__WHAT YOU NEED TO DO__:
With the line containing "E) : result" as the starting point, output the remaining lines of the data exactly as they are, through the last.

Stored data

(* ===== verification/Prelude.v ===== *)
(** * Verification of the transferia data plane

    transferia copies data from sources to sinks in partition pipelines.  A source yields
    batches with an offset marker; the reader numbers them as deliveries and commits an
    offset only when the sink reports its delivery durable; the parser turns raw messages
    into tables; an admission task announces new datasets to the sink; the sink encodes,
    buffers and writes, and reports progress through a delivery tracker; a shared memory
    budget bounds the bytes in flight.  All paths below are under src/crates/.

    ** Files

    - [Prelude]: results, machine integers, ordered maps, sums, tactics and hints; [Bytes]:
      byte encodings and length-framed fields; [Text]: the operations on ASCII and UTF-8 text
      of the standard library.
    - [DeliveryId], [DeliveryTracker]: transferia-core/src/sink.rs (identifiers) and
      transferia-delivery-contracts/src/delivery_tracker.rs.  [DeliveryTracker.Spec] is the
      queue the tracker implements; [represents] is the refinement relation.
    - [Memory]: transferia-core/src/memory.rs.  Every operation is a sequence of atomic
      accesses to the shared counters, one step each; [reachable] is any interleaving of
      any number of calls.
    - [RowCount]: transferia-pipeline/src/row_count.rs, committed and pending row counts.
    - [Schema]: transferia-core/src/data/schema.rs, change.rs, system_columns.rs; [Arrow]:
      the interface to arrow-rs (types, arrays, batches, kernels with their laws) and an
      instance of it.
    - [Delivery]: transferia-core/src/delivery.rs, discovery, topology and validation.
    - [Changelog]: transferia-core/src/data/changelog.rs, projection of a batch and
      collapsing of its changes; [Collapse], [ChangelogRuns] and [ChangelogProjection] hold
      the proofs.
    - [Failure]: transferia-core/src/failure.rs and the outcome functions of
      transferia-pipeline/src/lib.rs.
    - [Reader]: [reader_loop] and [commit_through] of transferia-pipeline/src/lib.rs as a
      state machine, one state per await point.
    - [Admission]: transferia-pipeline/src/admission.rs as a state machine.
    - [Parser]: [parser_loop] of transferia-pipeline/src/lib.rs, one call of [handle] per
      envelope.
    - [Pipeline]: reader, parser and tracker connected.
    - [Retry]: transferia-delivery-contracts/src/retry.rs.
    - [OpenSearchBulk], [OpenSearchLanes], [OpenSearchSink]: sink/bulk.rs, sink/config.rs
      and sink/actor.rs of transferia-connector-opensearch; [OpenSearchDurable] proves the
      sink's invariant, [OpenSearchPipeline] connects it to the reader; [OpenSearchDocument]:
      sink/document.rs, the actions of a batch and their document ids.
    - [SnapshotQueue]: src_batch/queue.rs of transferia-connector-postgres, the tasks, lanes
      and markers of a parallel table snapshot; [SnapshotCover] proves that the tasks
      partition the rows, [SnapshotDurable] the invariant of a snapshot; [SnapshotPlan]: the
      chunks of a decision of src_batch/planner.rs.
    - [Durable]: transferia-registry/src/durable.rs, records in local files, over a disk with
      synced and unsynced directories, names and bytes; [DurableStorage]: the trait as a
      class; [DurableCrash] proves that the files implement it through failures and crashes
      that leave synced directories as they are, and that a new directory may be lost.
      [DurableRecord]: the protocol of a connector that keeps its state in one record, with
      the invariant its clients instantiate.
    - transferia-connector-mysql: [MySqlPosition]: src_stream/position.rs, binlog positions
      and GTID sets; [MySqlTables]: the table identities of src_batch_and_stream/mod.rs, the
      replication configuration and the validation of column metadata; [MySqlOffset]:
      src_stream/offset.rs and [MySqlPhase]: src_batch_and_stream/phase.rs, clients of
      [DurableRecord]; [MySqlIdentity]: src_stream/identity.rs; [MySqlTableMap] and
      [MySqlDecoder]: src_stream/decoder.rs, checksum.rs and ddl.rs.
    - [TableSelection]: transferia-registry/src/table_selection/mod.rs and the qualified
      names of traits.rs.
    - [Semantics]: transferia-delivery-contracts/src/semantics.rs, which source and sink pairs
      are accepted and with which guarantee.
    - transferia-connector-postgres: [PgOutput]: src_stream/pgoutput.rs and event.rs, the
      decoder of the replication protocol; [PgTables]: src_stream/identity.rs and
      relation_identity.rs, the identities of the replicated tables; [PgNumeric]: numeric.rs,
      NUMERIC text and binary fields; [PgLsn]: the log sequence numbers of
      src_stream/reader.rs; [PgSlot]: src_stream/slot_recovery.rs and [commit_offsets] of
      reader.rs, and [PgPhase]: src_batch_and_stream/phase.rs, clients of [DurableRecord].
    - transferia-connector-s3, the exactly-once JSON sink: [S3Objects]: object keys and file
      names; [S3Partition]: the routes of rows to partitions and their caches; [S3Journal]:
      the record of completed epochs, a client of [DurableStorage]; [S3Epochs]: the buffers
      of an epoch and the rules that close it; [S3Cut]: a reference for these rules, which
      finds the ends of epochs from the messages of the open one alone; [S3Sink]: the sink's
      task as a state machine; [S3Upload]: uploads, multipart uploads and retries, and what
      their requests may do to the bucket, answered or not.  [S3Replay], [S3Durable] and
      [S3Example] hold the proofs across sessions and the examples.
    - transferia-connector-support: [JsonWriter]: serializer/json_serializer.rs, the JSON
      object of a row; [JsonText]: a JSON lexer as its reference; [Debezium]:
      serializer/debezium.rs, keys and envelopes of changes; [DebeziumText]: the objects they
      read as, and their effect on a log-compacted topic; [Wire]: the Protobuf wire format of
      parsers/protoscope.rs and the protoseq frames of parsers/protobuf.rs; [QueueParsers]:
      parsers/tskv.rs and parsers/raw_to_table.rs.

    ** Modelling

    Fallible code returns [result], with an error constructor or a numbered cause per
    failure.  Integers are [Z] with the wrapping,
    saturating or checked operation the source uses written out.  A [BTreeMap] is a [gmap]
    iterated in key order, a [HashMap] a [gmap] whose iteration order is a parameter.
    Asynchronous code is a state machine or a function of the answers of its environment:
    channels, clocks, services and blocking tasks answer arbitrarily, so a theorem over all
    inputs covers every schedule of them.  Fields called traces record what happened and
    influence no step.  Loops that are not structural carry fuel: the tracker's loop the
    number of entries, a bulk write [retry_max_attempts], a lane the number of its actions;
    the theorems show that it is enough.

    ** What the theorems show

    - End to end ([Pipeline], [OpenSearchPipeline]): a source offset is committed only for
      a delivery that is durable in the sink, in read order; with a fixed catalog the
      numbers always agree; with an evolving catalog the delivery after an announced
      dataset is refused by the sinks' trackers.
    - Components keep their invariants under any interleaving: the tracker implements its
      queue, the memory budget accounts exactly and loses no wake-up, row counts are exact,
      the reader commits each offset once, the admission task implements its contract,
      the parser loses no row, the OpenSearch sink never loses or duplicates an action.
    - Data: collapsing a changelog preserves its effect on every table, schemas survive the
      trip through Arrow metadata, batches are accepted exactly when they conform, an
      accepted projection satisfies what collapsing relies on, rows share a document id
      only when they share their key, GTID sets are exact sets of transactions, a table map
      is read without an index out of bounds, qualified names and ENUM members are read back.
    - Snapshots ([SnapshotDurable]): a PostgreSQL snapshot reported complete has read every
      row once, and published work is never read again.
    - Durable state: an applied value survives failures and crashes of synced directories
      ([DurableCrash]); against the interface [DurableStorage] alone, a committed MySQL offset
      is never undone ([MySqlOffset]) and the stream starts exactly at the boundary of the one
      snapshot ([MySqlPhase]).  The clients of the interface rely on its crash law, which the
      local files meet once the directory of the delivery is on the disk:
      [DurableCrash.fresh_directory_not_synced] is a crash before that.
    - Streams ([PgSlot], [PgPhase]): a PostgreSQL stream starts at its snapshot's position and
      resumes at or after every acknowledged one, with the replication slot at exactly that
      position; the slot moves only to durably recorded positions.  [PgOutput]: bytes are
      accepted exactly when they encode a message, except that bytes after a COMMIT are
      ignored, and exactly the changes of committed transactions are emitted, in order.
    - Values and contracts: NUMERIC text is parsed, printed and encoded exactly
      ([PgNumeric]), replicated tables are accepted exactly when unchanged ([PgTables]), a
      pipeline is accepted exactly when its sink preserves its source's records ([Semantics]).
    - S3: an offset is committed only when the objects of its rows are stored and the journal
      says so, through failing sessions and crashes ([S3Durable]); the objects of a session are
      those of the reference of [S3Cut], with further ends of epochs where the wall clock, if
      it is configured to rotate, forced them, and without it a session that reads the same
      messages again cuts the same objects under the same keys; keys are unique when messages
      come in offset order ([S3Replay]); whatever becomes of its requests an upload leaves
      the object as it was or makes it exactly the payload, the latter on success ([S3Upload]).
    - JSON: a written row is one line that reads as exactly the row's names and cells, rows
      with NaN or an infinity are refused or have them as strings, and rows that compare equal
      are written alike ([JsonText]).  Debezium messages read as the
      events of their rows and keep a compacted topic equal to the table ([DebeziumText]).
    - Queue messages: Protobuf fields and TSKV records are read back, decoded fields are in
      range, no byte of a damaged protoseq is lost ([Wire]), every raw message is a row or a
      dead letter ([QueueParsers]).
    - The MySQL binlog decoder commits exactly the events of one transaction, within the
      configured limits, and decodes nothing whose checksum was not verified.
    - Deviations from what the code means to do are theorems too:
      [Pipeline.evolving_delivery_refused], [Memory.grow_overflow_leaks],
      [DurableCrash.dotted_keys_share_a_file], [DurableCrash.fresh_directory_not_synced],
      [S3Example.SinkExample.s3_straddling_delivery_repeats],
      [QueueParsers.raw_json_fails_batch].  [PgOutput.pgoutput_message_exact] shows the
      COMMIT that is accepted with bytes after it, and [JsonText.json_rows_exact] that NaN and
      the infinities are not written as null, as docs/json-serializer.md says they are.
    - Termination and liveness: the reader answers cancellation and drains, parked
      reservations complete, a closed sink ends, a bulk write ends.

    ** Not modelled

    Metrics and log messages; the spawning of tasks (their outcomes are modelled); dropping
    a future that waits for memory, which holds nothing at its await point; operations of
    the row counter between the validation and the commit of one [commit_through] of the
    reader; parsing JSON, base64 and decimals, printing floats (serde_json, base64,
    bigdecimal and ryu are interfaces); CRC32, murmur3, regular expressions, the SQL parser,
    the event parser of mysql_async, the object store and the PostgreSQL server, which are
    interfaces; the JSON parser (simd-json); the choice of JSON column writers for the Arrow arrays of a batch; the Parquet writer of
    the S3 sink; an S3 session that continues the sink of another (each starts a new one);
    the cost estimates of the snapshot planner (floating point); protocol clients, the
    control plane, the command line and the runner's process handling. *)

From stdpp Require Import base tactics numbers option list sorting strings gmap fin_maps relations.

(** ** Results

    [anyhow::Result] and [DataPlaneResult]: fallible code returns a value or an
    error.  Every component has its own error type, one constructor per
    [ensure!], [bail!] or [ok_or_else] of the source. *)
Inductive result (E A : Type) : Type :=
| Ok (a : A)
| Err (e : E).
Arguments Ok {E A} _.
Arguments Err {E A} _.

#[export] Instance result_ret {E} : MRet (result E) := λ A a, Ok a.
#[export] Instance result_bind {E} : MBind (result E) := λ A B f m,
  match m with Ok a => f a | Err e => Err e end.
#[export] Instance result_fmap {E} : FMap (result E) := λ A B f m,
  match m with Ok a => Ok (f a) | Err e => Err e end.
#[export] Instance result_eq_dec `{EqDecision E, EqDecision A} :
  EqDecision (result E A).
Proof. solve_decision. Defined.

(** [anyhow::ensure!] *)
Definition ensure {E} (b : bool) (e : E) : result E unit :=
  if b then Ok tt else Err e.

__SOLUTION TO THE EXERCISE__:
Definition ensure {E} (b : bool) (e : E) : result E unit :=
  if b then Ok tt else Err e.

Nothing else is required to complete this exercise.